Reading - May 2015

Guitarist (June 2015 / Issue 394)
The Week (2 May 2015 / Issue 1020)
Confessions Of A Record Producer by Moses Avalon (1998)
As a student of the pop music industry, I have read quite widely around the subject - not just pop bios but also the business side of things. Nevertheless this managed to surprise me in a number of respects - mostly the one-sidedness of contracts even forty years on from the most notably exploitative ones. Interesting, revealing and essential reading for anyone assuming that whoever you see on your television is automatically rich, let alone anyone thinking they might enter the business. The fact that this edition is quite old (nearly 20 years!), and as a result notably wrong about the impending digital revolution, doesn't lessen its impact.
The Week (9 May 2015 / Issue 1021)
The Week (16 May 2015 / Issue 1022)
Twentieth anniversary issue! A fact denoted by a small flag on the front cover, a brief mention on the editorial and nothing else (the thousandth issue was even less celebrated).
Nick & Norah's Infinite Playlist by Rachel Cohn & David Levithan (2006)
The Week (23 May 2015 / Issue 1023)
Slash by Slash with Anthony Bozza (2007)
I couldn't name more than about two Guns 'n' Roses songs and fewer of any post GNR bands Slash has been in, but I was intrigued enough by his story to keep going through what is a fairly lengthy book. There is no way this guy should be alive! Although he says it's the music that has kept him together, there's not really much about how he arrives at it - maybe he or the publishers think that the general public won't be interested. Still, it's made me keen to go and listen to his albums ... I just have to see how long I can bear Axl Rose's voice (who btw comes across as a prize tit in this book).
The Week (30 May 2015 / Issue 1024)


Nick & Norah's Infinite Playlist

Rachel Cohn & David Levithan

I didn't know exactly what age this book is aimed at, but it's published in the UK by Electric Monkey, an Egmont imprint that specialises in teen/YA (presumably "young adult") fiction. Since Norah is eighteen in the book, and Nick a touch older, I would guess that the intended readership is therefore roughly fifteen-plus. Is the "plus" bit of that supposed to extend all the way to 46? No matter - I'm a sucker for a nice bit of romantic fiction and I enjoyed the film so I thought, let's try the original book, even if it is for kids.
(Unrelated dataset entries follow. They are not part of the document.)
(* ===== verification/Effects.v ===== *)
(** * The accesses of the transfer coordinator (csv-chain-ports/src/lib.rs,
      csv-runtime/src/transfer_coordinator.rs)

    Everything a call of the coordinator reads or changes outside itself is an access:
    the clock, its stores, its lease, breaker and admission, and the chain adapters.  A
    call is a tree of accesses that goes on with the answer of each.  Metrics, logging
    and the notifications of the event bus are left out.

    A trace is what a call did up to some moment: the accesses it made with the answers
    they got.  Nothing is assumed of the answers, so a property of all traces holds
    whatever the stores and chains say, and wherever the process stops.  [wp] is the
    weakest precondition of a property of traces. *)

From S2P Require Import Prelude Ord Bytes Hashing Text Seal ProofTaxonomy Signature CrossChain TransferState ReplayDb Journal Coordinator Capabilities Admission Runtime ExecutionLease EventStore.

(** ** What adapters answer *)

Inductive AdapterError :=
| RpcError (m : string) | ConfigError (m : string) | SerializationError (m : string)
| NetworkError (m : string) | AProofVerificationFailed (m : string) | AGeneric (m : string).
(** [Display for AdapterError] *)
Definition adapter_message (e : AdapterError) : string :=
  match e with
  | RpcError m => "RPC error: " +:+ m
  | ConfigError m => "Configuration error: " +:+ m
  | SerializationError m => "Serialization error: " +:+ m
  | NetworkError m => "Network error: " +:+ m
  | AProofVerificationFailed m => "Proof verification failed: " +:+ m
  | AGeneric m => "Generic error: " +:+ m
  end.

Record LockResult := mkLockResult { lr_tx_hash : string; lr_block_height : N }.
Record DestinationMaterialization := mkMaterialization {
  dm_chain_id : string;
  dm_object_id : option string;
  dm_seal_ref : option string;
  dm_registry_ref : option string;
  dm_commitment : option Bytes32;
  dm_owner : option bytes
}.
Definition materialization_unavailable (chain_id : string) : DestinationMaterialization :=
  mkMaterialization chain_id None None None None None.
Record MintResult := mkMintResult {
  mi_tx_hash : string;
  mi_block_height : N;
  mi_materialization : DestinationMaterialization
}.
Inductive ChainSealStatus := SealAvailable | SealConsumed | SealLocked.

(** ** Accesses, with the type of their answers *)

Inductive op : Type -> Type :=
| Now : op N
| NewUuid : op Uuid
| Sleep (duration : N) : op unit
(* the coordinator's lease, the execution leases, admission, the breaker *)
| IsHeldBy (runtime : string) : op bool
| AcceptLease (now : N) (l : TransferLease) : op (result TransferCoordinatorError unit)
| AcquirePermit (source destination : string) : op (result AdmissionError (list string))
| ReleasePermit (chains : list string) : op unit
| AllowRequest (now : N) : op bool
| BreakerSuccess : op unit
| BreakerFailure (now : N) : op unit
(* the journal, the checkpoints, the event store *)
| Record (e : TransferPhaseEntry) : op (result JournalError unit)
| LatestEntry (id : string) : op (result JournalError (option TransferPhaseEntry))
| IncompleteTransfers : op (result JournalError (list TransferPhaseEntry))
| CreateCheckpoint (id : string) (stage : TransferStage) (data : bytes) : op unit
| LatestVersion (sanad : Hash) : op (result EventStoreError N)
| AppendEvent (e : RuntimeEventEnvelope) : op (result EventStoreError unit)
(* the replay database *)
| ReplayContains (id : bytes) : op (result ReplayDb.ReplayDbError bool)
| Consume (id : bytes) : op (result ReplayDb.ReplayDbError unit)
| Confirm (id : bytes) : op (result ReplayDb.ReplayDbError unit)
| RollBack (id : ReplayId) : op (result ReplayDb.ReplayDbError unit)
| LoadTransfers : op (result ReplayDb.ReplayDbError (list HashEntry))
| StoreTransfer (e : HashEntry) : op (result ReplayDb.ReplayDbError unit)
(* the adapter registry *)
| CapabilitiesOf (chain : string) : op (option ChainCapabilities)
| SchemeOf (chain : string) : op (option SignatureScheme)
| LockSanad (chain : string) (t : CrossChainTransfer) : op (result AdapterError LockResult)
| TxFinalityOf (chain tx : string) : op (result AdapterError TxFinality)
| BuildProof (chain : string) (t : CrossChainTransfer) (l : LockResult) : op (result AdapterError ProofBundle)
| CheckSeal (chain : string) (id : bytes) : op (result AdapterError ChainSealStatus)
| ValidateProof (chain : string) (t : CrossChainTransfer) (p : ProofBundle) : op (result AdapterError unit)
| MintSanad (chain : string) (t : CrossChainTransfer) (payload : bytes) : op (result AdapterError MintResult)
| ConfirmTx (chain tx : string) : op (result AdapterError MintResult)
(* the provider of recovery contexts *)
| ContextFor (id : string) : op (result TransferCoordinatorError RuntimeExecutionContext).

(** ** Programs *)

Inductive prog (A : Type) : Type :=
| Done (r : result TransferCoordinatorError A)
| Vis {X : Type} (o : op X) (k : X -> prog A).
Global Arguments Done {A}.
Global Arguments Vis {A X}.

(** What follows a program, whatever it returns; an error ends a sequence. *)
Fixpoint prog_then {A B} (p : prog A) (k : result TransferCoordinatorError A -> prog B) : prog B :=
  match p with
  | Done r => k r
  | Vis o f => Vis o (fun x => prog_then (f x) k)
  end.
Global Instance prog_bind : MBind prog := fun A B k p =>
  prog_then p (fun r => match r with Ok a => k a | Err e => Done (Err e) end).
Global Instance prog_ret : MRet prog := fun A a => Done (Ok a).

Definition fail {A} (e : TransferCoordinatorError) : prog A := Done (Err e).
(** A pure fallible step. *)
Definition lift {A} (r : result TransferCoordinatorError A) : prog A := Done r.
(** An access whose answer is a value. *)
Definition call {X} (o : op X) : prog X := Vis o (fun x => Done (Ok x)).
(** [o.map_err(f)?] *)
Definition try_op {E X} (f : E -> TransferCoordinatorError) (o : op (result E X)) : prog X :=
  Vis o (fun r => Done (map_err f r)).
(** [let _ = o;] *)
Definition ignore_op {X} (o : op X) : prog unit := Vis o (fun _ => Done (Ok tt)).
(** [if c { return Err(e) }] *)
Definition stop_if (c : bool) (e : TransferCoordinatorError) : prog unit :=
  if c then fail e else Done (Ok tt).

(** ** Traces *)

(** An access with its answer. *)
Inductive event : Type :=
| Ev {X : Type} (o : op X) (x : X).
Notation trace := (list event).

(** The program makes these accesses, gets these answers, and has this left to do. *)
Inductive steps {A} : prog A -> trace -> prog A -> Prop :=
| steps_nil p : steps p [] p
| steps_cons {X} (o : op X) (k : X -> prog A) x t p :
    steps (k x) t p -> steps (Vis o k) (Ev o x :: t) p.

(** A trace of a call, finished or not. *)
Definition runs {A} (p : prog A) (t : trace) : Prop := exists q, steps p t q.

Lemma steps_app {A} (p : prog A) t q t' r : steps p t q -> steps q t' r -> steps p (t ++ t') r.
Proof. induction 1; cbn; [done|]. intros. constructor. auto. Qed.

(** ** A program logic for traces

    [may h o]: with the history [h], the access [o] may be made.  The history of a
    program that follows another extends the first's. *)

Section Logic.
Variable may : trace -> forall X, op X -> Prop.

Fixpoint wp {A} (h : trace) (p : prog A) (Q : trace -> result TransferCoordinatorError A -> Prop) : Prop :=
  match p with
  | Done r => Q h r
  | @Vis _ X o k => may h X o /\ forall x, wp (h ++ [Ev o x]) (k x) Q
  end.

Lemma run_mono {A} h (p : prog A) (Q Q' : trace -> result TransferCoordinatorError A -> Prop) :
  wp h p Q -> (forall h' r, Q h' r -> Q' h' r) -> wp h p Q'.
Proof.
  intros H HQ. revert h H. induction p as [r|X o k IH]; intros h H; cbn in *; [by apply HQ|].
  destruct H as [Hm Hk]. split; [done|]. intros x. apply IH, Hk.
Qed.

Lemma run_then {A B} h (p : prog A) (k : result TransferCoordinatorError A -> prog B) Q :
  wp h p (fun h r => wp h (k r) Q) -> wp h (prog_then p k) Q.
Proof.
  revert h. induction p as [r|X o f IH]; intros h H; cbn in *; [done|].
  destruct H as [Hm Hk]. split; [done|]. intros x. apply IH, Hk.
Qed.

Lemma run_bind {A B} h (p : prog A) (f : A -> prog B) Q :
  wp h p (fun h r => match r with Ok a => wp h (f a) Q | Err e => Q h (Err e) end) ->
  wp h (p ≫= f) Q.
Proof. intros H. apply run_then. eapply run_mono; [exact H|]. by intros h' [a|e]. Qed.

(** Every access of a trace was allowed when it was made. *)
Fixpoint allowed (h t : trace) : Prop :=
  match t with
  | [] => True
  | @Ev X o x :: t' => may h X o /\ allowed (h ++ [Ev o x]) t'
  end.

Lemma allowed_at h t1 X (o : op X) x t2 : allowed h (t1 ++ Ev o x :: t2) -> may (h ++ t1) X o.
Proof.
  revert h. induction t1 as [|[Y o' y] t1 IH]; intros h; cbn; intros [Hm Ht].
  - by rewrite app_nil_r.
  - apply IH in Ht. by rewrite <- app_assoc in Ht.
Qed.

Lemma wp_steps {A} h (p : prog A) Q t q : wp h p Q -> steps p t q -> allowed h t /\ wp (h ++ t) q Q.
Proof.
  intros Hw Hs. revert h Hw. induction Hs as [p|X o k x t q Hs IH]; intros h Hw; cbn.
  - by rewrite app_nil_r.
  - destruct Hw as [Hm Hk]. destruct (IH _ (Hk x)) as [Ht Hq]. rewrite <- app_assoc in Hq. done.
Qed.

Lemma wp_runs {A} (p : prog A) Q t1 X (o : op X) x t2 :
  wp [] p Q -> runs p (t1 ++ Ev o x :: t2) -> may t1 X o.
Proof.
  intros Hw [q Hs]. destruct (wp_steps [] p Q _ q Hw Hs) as [Ha _]. exact (allowed_at [] t1 X o x t2 Ha).
Qed.
End Logic.

(** ** Worlds that answer *)

Section Advance.
Context {W : Type}.
(** What a world answers to an access, and what it becomes. *)
Variable serve : forall X, op X -> W -> X * W.

(** What a program does in at most [n] accesses, with what it has left to do. *)
Fixpoint advance {A} (n : nat) (p : prog A) (w : W) : trace * prog A * W :=
  match n, p with
  | S n, @Vis _ X o k =>
      let '(x, w') := serve X o w in
      let '(t, q, w'') := advance n (k x) w' in
      (Ev o x :: t, q, w'')
  | _, _ => ([], p, w)
  end.

Lemma advance_steps {A} n (p : prog A) w : steps p (advance n p w).1.1 (advance n p w).1.2.
Proof.
  revert p w. induction n as [|n IH]; intros p w; [constructor|]. destruct p as [r|X o k]; [constructor|].
  cbn. destruct (serve X o w) as [x w']. specialize (IH (k x) w').
  destruct (advance n (k x) w') as [[t q] w'']. by constructor.
Qed.
Lemma advance_runs {A} n (p : prog A) w : runs p (advance n p w).1.1.
Proof. eexists. apply advance_steps. Qed.
End Advance.
(** Three values with an encoding. *)
Definition demo_settlement_codecs : SettlementCodecs := {|
  evidence_json e := if decide (e = demo_evidence) then Ok "evidence"%string else Err "not in the table"%string;
  evidence_of_json p := if decide (p = "evidence"%string) then Ok demo_evidence else Err "not in the table"%string;
  record_json r :=
    if decide (r = demo_record true) then Ok "released"%string
    else if decide (r = demo_record false) then Ok "refunded"%string else Err "not in the table"%string;
  record_of_json p :=
    if decide (p = "released"%string) then Ok (demo_record true)
    else if decide (p = "refunded"%string) then Ok (demo_record false) else Err "not in the table"%string;
  request_cbor _ := Ok [];
  show_uuid id := pretty id
|}.
Lemma demo_settlement_codecs_ok : settlement_codecs_ok demo_settlement_codecs.
Proof. split; cbn; intros x p; repeat case_decide; intros [= <-]; by subst. Qed.

Definition demo_io (fresh : N) (answer : result string SettlementResult) : Io :=
  mkIo None None None None (0, fresh)%N 7 7 0 (fun _ => answer).
Definition demo_accepts : result string SettlementResult := Ok (mkSettlementResult "0xbb" 10).

(** A refund the chain refuses, a mint, a refund that comes too late, a release and a
    second one. *)
Definition demo_acts : list (Io * action) :=
  [(demo_io 1 (Err "not yet"%string), ARefund (demo_transfer 1));
   (demo_io 2 demo_accepts, AEvidence demo_evidence);
   (demo_io 3 demo_accepts, ARefund (demo_transfer 1));
   (demo_io 4 demo_accepts, ARelease zero32 zero32 0);
   (demo_io 5 demo_accepts, ARelease zero32 zero32 0)].

Lemma empty_mem_ok j : store_ok j mem_store_new.
Proof.
  split; [intros w; constructor|]. split; [by intros w e He%elem_of_nil|].
  intros w. exists (false, None). apply says_nothing. by intros e He%elem_of_nil.
Qed.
Well. Um. Teen fiction sure has changed since I was that age. I can't remember exactly what I was reading when I was fifteen, but I'm pretty sure that none of the characters swore (at all), had abusive ex-boyfriends or (almost) gave blow-jobs in public places. In fact, the whole thing is much more like one of the racier Harlequin novels (maybe something from the Desire series) than what I had expected - although for Harlequin they would have to reduce the teen angst.

Oh - and seriously tone down the language. This book has probably the single highest FpP ("fuck" per page) count of any I have read recently - and when you consider that I am also currently reading Slash's autobiography, that's really saying something. I know that's how kids talk, and it doesn't offend me, but generally you don't write dialogue exactly how people talk because it doesn't come across right ("Like, um, so, he said, I dunno, something, right, and I was so, like, um ...") - unless you're going for a specific effect. Here, it just speaks of an insufficient vocabulary. Maybe that's right for the characters when speaking (although they are both supposed to be intelligent) but for their internal dialogue, it just seems lazy.

That's not to say I didn't enjoy it. It successfully captures a very teen experience; the heady, hormonal rush of meeting someone amazing and becoming so involved with them in just a few hours that you feel you know them inside out. I like the "he said/she said" format of alternate chapters from each character's viewpoint, although the motivations are still a little hazy sometimes. But it's a good read, the right length and the right ending.

Would I let my teenage children read it? Well, I actually did already know that teen fiction is a lot different from what I read. My 13 year-old has read the Hunger Games trilogy and although I haven't, I believe it's fairly grim. He wouldn't be interested in this because it's not action/thriller stuff. But my daughter? Well, it contains references to things I would like to think she doesn't need to know about until she's at least fifteen ... but maybe I'm kidding myself. I don't know.